After running these three rounds of tests, Gemma 4 E4B on the Y500 Pro wasn't as completely useless as we thought. On the contrary, there were actually a few small surprises. For example, it didn't get very hot and wasn't very laggy, and it could still answer some simple questions correctly. However, the problem is that as a local model, its answering speed is really too slow. Currently, the permissions of the Google AI Edge Gallery are also insufficient. Apart from turning on the flashlight, it can't perform other system-level operations.

This is quite embarrassing. If it can only achieve this level, with such a slow answering speed and a high error rate, why would users continue to use it? To put it bluntly, unless you're in a situation where there's absolutely no network, an online large model is actually better.

Can ordinary phones really use local models?

Based on the previous tests, currently, Gemma 4 can only reach a "passing" standard on flagship phones. Although there are still cases of errors, at least the speed isn't disappointing, unlike on a thousand-yuan phone, which is both slow and inaccurate.

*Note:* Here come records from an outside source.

(* ===== verification/ProxyDeliver.v ===== *)
(** * Delivery of files over proxy channels

    When every frame of the sender arrives and every call of the system
    succeeds, the receiver of [ProxyFile] has the file and gives the answers
    the sender of [ProxySend] waits for, and with these answers the sender
    sends these frames and succeeds.  Both sides use checksums. *)

From S2P Require Import Prelude Errno Bytes Adapter ProxyCommon ProxyFile ProxySend ProxyTransfer.
Import Errno Bytes.
Import ProxyCommon.ProxyCommon.
Import ProxyFile.ProxyFile.
Import ProxySend.ProxySend.
Import ProxyTransfer.ProxyTransfer.

Module ProxyDeliver.

(** ** A system that succeeds *)

Lemma ok_quiet w : answers w = [] -> ok w = Some (true, w).
Proof. intros H. unfold ok, mbind, M_bind, ask. by rewrite H. Qed.

Lemma alloc_quiet n w : answers w = [] -> 0 <= n <= 536870912 -> alloc n w = Some (true, w).
Proof.
  intros H Hn. unfold alloc. rewrite (bind_eq _ _ _ _ _ (ok_quiet w H)). unfold mret, M_ret. rewrite (wrapU_id 32) by range.
  by rewrite Adapter.Mem.calloc_true by (unfold Adapter.Mem.MAX_MALLOC_SIZE; lia).
Qed.

Lemma stream_quiet ch d t w : answers w = [] -> ProxyChannelSendFileStream ch d t w = Some (SOFTBUS_OK, put_message (MkMessage ch t d) w).
Proof. intros H. unfold ProxyChannelSendFileStream. by rewrite (bind_eq _ _ _ _ _ (ok_quiet w H)). Qed.

Lemma result_quiet ch sq res side w : answers w = [] ->
  SendFileTransResult ch sq res side w = Some (SOFTBUS_OK, put_message (MkMessage ch TRANS_SESSION_FILE_RESULT_FRAME (resultBytes sq side res)) w).
Proof.
  intros H. unfold SendFileTransResult. rewrite (bind_eq _ _ _ _ _ (alloc_quiet _ w H ltac:(done))). cbn [negb]. by apply stream_quiet.
Qed.

Lemma ackData_quiet ch st v t w : answers w = [] ->
  SendFileAckReqAndResData ch st v t w = Some (SOFTBUS_OK, put_message (MkMessage ch t (ackBytes st v)) w).
Proof.
  intros H. unfold SendFileAckReqAndResData. rewrite (bind_eq _ _ _ _ _ (alloc_quiet _ w H ltac:(done))). cbn [negb]. by apply stream_quiet.
Qed.

Lemma pwrite_quiet fd buf off path w : answers w = [] -> fds w !! fd = Some path -> 0 < len buf -> off < 2 ^ 63 ->
  SoftBusPwriteFile fd buf off w = Some (len buf, setDisk (<[path := writeAt (default [] (disk w !! path)) off buf]> (disk w)) w).
Proof.
  intros H Hf Hl Ho. unfold SoftBusPwriteFile, mbind, M_bind, ask. rewrite H. cbn [gets]. rewrite Hf.
  destruct (Z.leb_spec (2 ^ 63) off); [lia|]. unfold moved. change (0 =? 0) with true. cbv iota zeta.
  destruct (Z.ltb_spec (len buf) 0); [lia|]. cbn [gets modify]. destruct (Z.eqb_spec (len buf) 0); [lia|].
  unfold len at 2. by rewrite Nat2Z.id, firstn_all.
Qed.

(** ** The receiver *)

Section Receiver.

Context (realpath : text -> option text) (cl : Client) (sid ch a : Z) (pl : Z * bytes) (path : text).

(** The only recipient is [r], its file has the content [d], and [o] was sent. *)
Definition Only (r : FileRecipientInfo) (d : bytes) (o : list Message) (w : World) : Prop :=
  answers w = [] /\ recvList w = [a] /\ fds w !! pl.1 = Some path /\ recs w !! a = Some r /\ disk w !! path = Some d /\ out w = o.

Lemma only_put r r' d o w : Only r d o w -> exists w', putRec a r' w = Some (tt, w') /\ Only r' d o w'.
Proof. intros (?&?&?&?&?&?). eexists. split; [done|]. split_and!; try done. cbn. apply lookup_insert_eq. Qed.

Lemma only_get r d o w : Only r d o w -> getRec a w = Some (r, w).
Proof. intros (?&?&?&H&?&?). unfold getRec, mbind, M_bind. cbn [gets]. by rewrite H. Qed.

Lemma only_ok r d o w : Only r d o w -> ok w = Some (true, w).
Proof. intros (H&_). by apply ok_quiet. Qed.

Lemma only_call r d o w b e : Only r d o w -> exists w', call b e w = Some (tt, w') /\ Only r d o w'.
Proof. intros H. destruct b; (eexists; split; [done|]); done. Qed.

Lemma only_find r d o w : Only r d o w -> sessionId r = sid -> findRec w sid = Some a.
Proof. intros (_ & H1 & _ & Hr & _) Hs. unfold findRec. rewrite H1. cbn. rewrite Hr. cbn. rewrite Hs. by rewrite bool_decide_eq_true_2. Qed.

(** The recipient once it is processed. *)
Definition processing (r : FileRecipientInfo) : FileRecipientInfo :=
  if recvState r =? TRANS_FILE_RECV_START_STATE then setState TRANS_FILE_RECV_PROCESS_STATE r else r.

Lemma only_process r d o w : Only r d o w -> sessionId r = sid -> recvState r <> TRANS_FILE_RECV_IDLE_STATE ->
  exists w', GetRecipientInProcessRef sid w = Some (Some a, w') /\ Only (setRefs (objRefCount r + 1) (processing r)) d o w'.
Proof.
  intros H Hs Hi. unfold GetRecipientInProcessRef, GetRecipientNoLock. rewrite (bind_eq _ _ _ _ _ (only_ok _ _ _ _ H)). cbn [negb].
  unfold mbind at 1, M_bind at 1. cbn [gets]. rewrite (only_find _ _ _ _ H Hs), (bind_eq _ _ _ _ _ (only_get _ _ _ _ H)).
  rewrite (proj2 (Z.eqb_neq _ _) Hi).
  destruct (only_put r (setRefs (objRefCount r + 1) (processing r)) d o w H) as (w' & E & H'). exists w'. split; [|done].
  by rewrite (bind_eq _ _ _ _ _ E).
Qed.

But looking back, what kind of strategy is Google implementing with this app?

The Google AI Edge Gallery has a function called Mobile Actions, which can directly convert your natural language instructions into operations on the Android system. For example, "Help me create a lunch calendar event" or "Turn on the flashlight". After the model understands your intention, it directly calls the system tools to complete the task.

This path has actually started on flagship phones. The Samsung Galaxy S25 series has launched a cross-application execution chain. You can use just one sentence to make multiple apps work together. For example, saying "Help me navigate to the place where I'm having a meeting tonight", the AI will automatically read the address from the calendar and then directly send it to the map. The whole process doesn't require you to copy and paste or manually switch apps. And the previously popular Doubao phone has even achieved "mobile phone autopilot".

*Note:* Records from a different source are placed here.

(** * happypandax: the client handler of [happypanda/server/core/server.py]

    A shallow embedding of [ClientHandler] ([parse], the [_check_*] helpers,
    [advance], [on_error], [on_wait], [send]) and of the receive loop
    [HPServer._handle], together with the operation table built from
    [happypanda/server/interface/gallery.py], and of the start-up of the
    server in [HPServer._start] and [HPServer.run].

    Python objects are an inductive type [value]; exceptions are an error
    monad; every call that leaves the handler (the JSON decoder, an
    operation, the socket) is logged in a trace, so that statements such as
    "no operation is invoked" are statements about that trace. *)

From Stdlib Require Import ZArith Bool Ascii String List Lia DecimalString.
From Stdlib.Strings Require Import Byte.
From stdpp Require Import base option list strings gmap.

Set Warnings "-register-all".

Local Open Scope string_scope.
Local Open Scope list_scope.

(** ** Bytes *)

(** A Python [bytes] object. *)
Abbreviation bytes := (list byte).

(** A bytes literal, [b'...'] in the source. *)
Definition bytes_lit (s : string) : bytes := list_byte_of_string s.

Fixpoint startswith (data prefix : bytes) : bool :=
  match prefix, data with
  | [], _ => true
  | p :: prefix', d :: data' => Byte.eqb p d && startswith data' prefix'
  | _ :: _, [] => false
  end.

(** [bytes.endswith]. *)
Definition endswith (data suffix : bytes) : bool :=
  startswith (rev data) (rev suffix).

(** ** Python objects *)

(** A Python [float]: a dyadic number [m * 2^e], an infinity or a NaN. *)
Inductive pyfloat :=
| FNan
| FInf (negative : bool)
| FFin (m e : Z).

(** The objects the handler can meet: what [json.loads] produces, and the
    tuples of key names written in the source.  A [dict] is the list of its
    items in insertion order; its keys are strings and pairwise distinct. *)
Inductive value :=
| VNone
| VBool (flag : bool)
| VInt (z : Z)
| VFloat (x : pyfloat)
| VStr (s : string)
| VList (items : list value)
| VTuple (items : list value)
| VDict (items : list (string * value)).

(** A tuple of string literals, such as [('name', 'data')]. *)
Definition str_tuple (keys : list string) : value := VTuple (map VStr keys).

Definition dict_get (items : list (string * value)) (key : string) : option value :=
  snd <$> find (fun kv => String.eqb (fst kv) key) items.

Definition dict_keys (items : list (string * value)) : list string := map fst items.

(** *** Equality ([==]) *)

Definition float_eq (x y : pyfloat) : bool :=
  match x, y with
  | FFin m e, FFin m' e' =>
      let k := Z.min e e' in
      (m * 2 ^ (e - k) =? m' * 2 ^ (e' - k))%Z
  | FInf s, FInf s' => Bool.eqb s s'
  | _, _ => false
  end.

(** The number a [bool], [int] or [float] stands for. *)
Definition as_number (v : value) : option pyfloat :=
  match v with
  | VBool flag => Some (FFin (if flag then 1 else 0) 0)
  | VInt z => Some (FFin z 0)
  | VFloat x => Some x
  | _ => None
  end.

But there's an important fact that needs to be clarified. Most of these automated operations aren't actually run by real local models. This is true for Samsung, Apple, and even the Doubao phone.

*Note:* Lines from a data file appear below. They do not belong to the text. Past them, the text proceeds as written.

(** What one saved item has done to the three tables. *)
Lemma save_item_paths now item c aid c' :
  wf c -> save_item now item true c = (Ok aid, c') ->
  ustep seller_matches seller_upd seller_ins now (seller_write item)
    (sellers (working c)) (sellers (working c')) /\
  find_seller (sw_ebay_user_id (seller_write item)) (sellers (working c')) <> None /\
  ustep auction_matches auction_upd auction_ins now
    (auction_write (sellers (working c')) item)
    (auctions (working c)) (auctions (working c')) /\
  find_auction (get (i_item_id item) "") (auctions (working c')) <> None /\
  upath specific_matches specific_upd specific_ins now
    (specific_writes (auctions (working c')) item)
    (item_specifics (working c)) (item_specifics (working c')).
Proof.
  intros Hc H. apply save_item_ok in H.
  destruct H as (sd & sid & c1 & c2 & c3 & Hs & H1 & H2 & H3 & H4).
  destruct (get_seller_id_ok _ _ _ _ _ H1) as [uid Hu].
  destruct (get_seller_id_step now sd uid c Hc Hu)
    as (sid0 & c10 & E1 & Hstep1 & Hfound1 & Hsid & Ha1 & Hp1).
  rewrite H1 in E1. injection E1 as Es Ec. destruct Es, Ec.
  assert (Hc1 : wf c1) by exact (wf_run _ c _ c1 (wf_get_seller_id now sd) Hc H1).
  destruct (save_auction_ok _ _ _ _ _ _ H2) as (iid & Hid & Hk & Hins).
  destruct (save_auction_step now item sid iid c1 Hc1 Hid Hk Hins)
    as (aid0 & c20 & E2 & Hstep2 & Hfound2 & Haid & Hs2 & Hp2).
  rewrite H2 in E2. injection E2 as Es Ec. destruct Es, Ec.
  destruct (save_item_specifics_path now aid (i_item_specifics item) c2)
    as (c30 & E3 & Hpath3 & Hs3 & Ha3).
  rewrite H3 in E3. inversion E3; subst c30. clear E3.
  pose proof (save_bids_frame now aid (i_bids item) c3) as (Hs4 & Ha4 & Hp4).
  rewrite H4 in Hs4, Ha4, Hp4. simpl in Hs4, Ha4, Hp4.
  assert (Hw : seller_write item =
               mkSellerWrite uid (sd_rating sd) (sd_feedback_score sd)).
  { unfold seller_write. now rewrite Hs, Hu. }
  rewrite Hw. simpl sw_ebay_user_id.
  rewrite Hs4, Hs3, Hs2, Ha4, Ha3, Hp4.
  split; [exact Hstep1|]. split; [exact Hfound1|].
  unfold auction_write, specific_writes. rewrite Hw, Hid. simpl.
  rewrite Hsid, Haid.
  split; [now rewrite <- Ha1|]. split; [exact Hfound2|].
  now rewrite <- Hp1, <- Hp2.
Qed.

(Image source: Doubao Phone Assistant)

In essence, the upper limit of the capabilities of local models is limited. The smaller the parameter quantity, the fewer things it can do. And users' expectations for AI are getting higher and higher. Relying solely on local models can't meet that demand. So, the cloud has become a backup solution. Local models mainly handle some lightweight and real-time tasks, such as notification summaries and voice recognition, which require high speed.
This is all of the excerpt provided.